Query formulation is described shortly in the next paragraph.

Query is one line containing a list of query words (separated by spaces); Double quotes for phrases may be used. Always use lowercase letters. Use symbol @ for words you do not want to translate.

Query formulation is described in more details, together with examples, in the following paragraphs.

For example, express a query to be translated from English to Finnish or Swedish, but express by @ letter that you do not want to translate the proper name Bush:

president @bush

For a more precise query, using phrase marking so that we demand the words to occur as adjacent words in the documents:

"president @bush"

Technical note regarding @ operator: Unrecognized words are marked by preceding @ at the database index, e.g. @indurain. However, taken any individual proper name, like reagan as an example, it is impossible to know beforehand whether its form in the database index is reagan or @reagan, without consulting the index or the morphological analyzer used for building the index. Therefore, when user marks a query key by symbol @, for example @xxx, actually utaclir query translation system transforms the key into synonym operator form #syn(xxx @xxx). This form then matches literal form of the original string, regardless of the fact whether the word was recognized or unrecognied by the morphological program building the database index.

Query types:

List of words: Simplest query is just a list of words.

Example:

opinion view president bush dna gene

Compounds: When Swedish and Finnish are used as source languages, compound words (words written together as one unit) can be used as source keys.

Example:

geeniteknologian vaikutus ihmisen ravintoketjuun

in the Finnish query above the 1st and 4th words are compound words both containing two component words written together. If the compounds are untranslatable as whole words, utaclir tries to split them into component words, ant then translate the component forms, and forms a proper query structure on the basis of these translation results.

Proper names are mostly missing from the translation dictionary: It is important to note that the translation dictionary utilized by utaclir does not contain proper names. Even the common ones are generally missing.

Synonyms: The user is encouraged to try listing synonyms into her/his queries in order to describe query topics!
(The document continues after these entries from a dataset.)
(** What one action does to the pair it addresses and to the others. *)
Lemma step_action w op c u vote :
  action_of w op = Some (c, u, vote) ->
  votes_wf (db w) -> at_most_one_vote (db w) ->
  votes_wf (db (step w op)) /\
  (forall cid uid, ~ (id c = cid /\ user_id u = uid) ->
     vget (db (step w op)) cid uid = vget (db w) cid uid) /\
  (if cancels (db w) (id c) (user_id u) vote
   then vget (db (step w op)) (id c) (user_id u) = []
   else exists cv, vget (db (step w op)) (id c) (user_id u) = [cv] /\ cv_vote cv = vote).
Proof.
  intros Ha Hwf Hone. apply action_of_Some in Ha as (Hu & Hm & Hc & Hv).
  unfold step, cancels. specialize (Hone (id c) (user_id u)).
  destruct (vget (db w) (id c) (user_id u)) as [|cv [|cv' l]] eqn:Hg;
    [| |simpl in Hone; lia].
  - rewrite (vote_step_create _ _ _ _ _ _ _ _ Hu Hm Hc Hv Hg). simpl.
    split; [apply votes_wf_create; exact Hwf|]. split.
    + intros cid uid Hne. rewrite vget_create.
      destruct (bool_decide_reflect (id c = cid)), (bool_decide_reflect (user_id u = uid));
        simpl; try (exfalso; apply Hne; split; assumption); apply app_nil_r.
    + exists (new_vote (db w) c u vote). split; [|reflexivity].
      rewrite vget_create, Hg. rewrite !bool_decide_eq_true_2 by reflexivity.
      reflexivity.
  - assert (Hin : In cv (vget (db w) (id c) (user_id u))) by (rewrite Hg; left; reflexivity).
    apply vget_In in Hin as (Hin & Hcid & Huid). destruct Hwf as [Hnd Hlt].
    assert (Hother : forall cid uid, ~ (id c = cid /\ user_id u = uid) ->
              forall v, In v (vget (db w) cid uid) -> v <> cv).
    { intros cid uid Hne v Hv0 ->. apply vget_In in Hv0 as (_ & <- & <-).
      apply Hne. split; congruence. }
    simpl. destruct (bool_decide_reflect (cv_vote cv = vote)) as [He|He]; simpl.
    + rewrite (vote_step_cancel _ _ _ _ _ _ _ _ _ Hu Hm Hc Hv Hg He). simpl.
      split; [apply votes_wf_delete; split; assumption|]. split.
      * intros cid uid Hne. rewrite vget_delete by assumption.
        apply filter_all. intros v Hin'. apply negb_true_iff, bool_decide_eq_false.
        eapply Hother; eassumption.
      * rewrite vget_delete by assumption. rewrite Hg. simpl.
        rewrite bool_decide_eq_true_2 by reflexivity. reflexivity.
    + rewrite (vote_step_flip _ _ _ _ _ _ _ _ _ Hu Hm Hc Hv Hg He). simpl.
      split; [apply votes_wf_save; [split|]; assumption|]. split.
      * intros cid uid Hne. rewrite vget_save by assumption.
        apply map_id_on. intros v Hin'.
        rewrite bool_decide_eq_false_2; [reflexivity|].
        eapply Hother; eassumption.
      * exists (with_vote vote cv). split; [|reflexivity].
        rewrite vget_save by assumption. rewrite Hg. simpl.
        rewrite bool_decide_eq_true_2 by reflexivity. reflexivity.
Qed.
Also taking part-of-speech into consideration in queries should be considered, that is, the user could consider writing

economy economics economical finance trend direction

thereby utilizing both synonyms and part-of-speech, instead of only using one term and part-of-speech per query facet, like

economy trend

Words that the user wants to keep in the target language translation in the same form they are in the source language (often acronyms and proper names): the user can mark words by symbol @

@tampere @dna research

Explanation:

We cannot know whether word "tampere" is in database index in the form "tampere" or "@tampere". The answer depends on what words the TWOL lexicon happens to include for the language in question. Therefore, if user advices utaclir by using key @tampere, utaclir automatically forms the synonym key #syn(tampere @tampere) which matches either form of the word. In practise, it is possible that for example English TWOL does not contain word Tampere, but Finnish does contain it. English TWOL is used for building the index of the English database. Finnish TWOL is used for building the Finnish database. As words not recognized by TWOL are in their basic forms, and unrecognized strings are in their string forms as such, marked by @, this means that in English database we might have index entry @tampere but not index entry tampere. And if Tampere was recognized by Finnish TWOL, in Finnish database we might have index entry tampere, but not @tampere.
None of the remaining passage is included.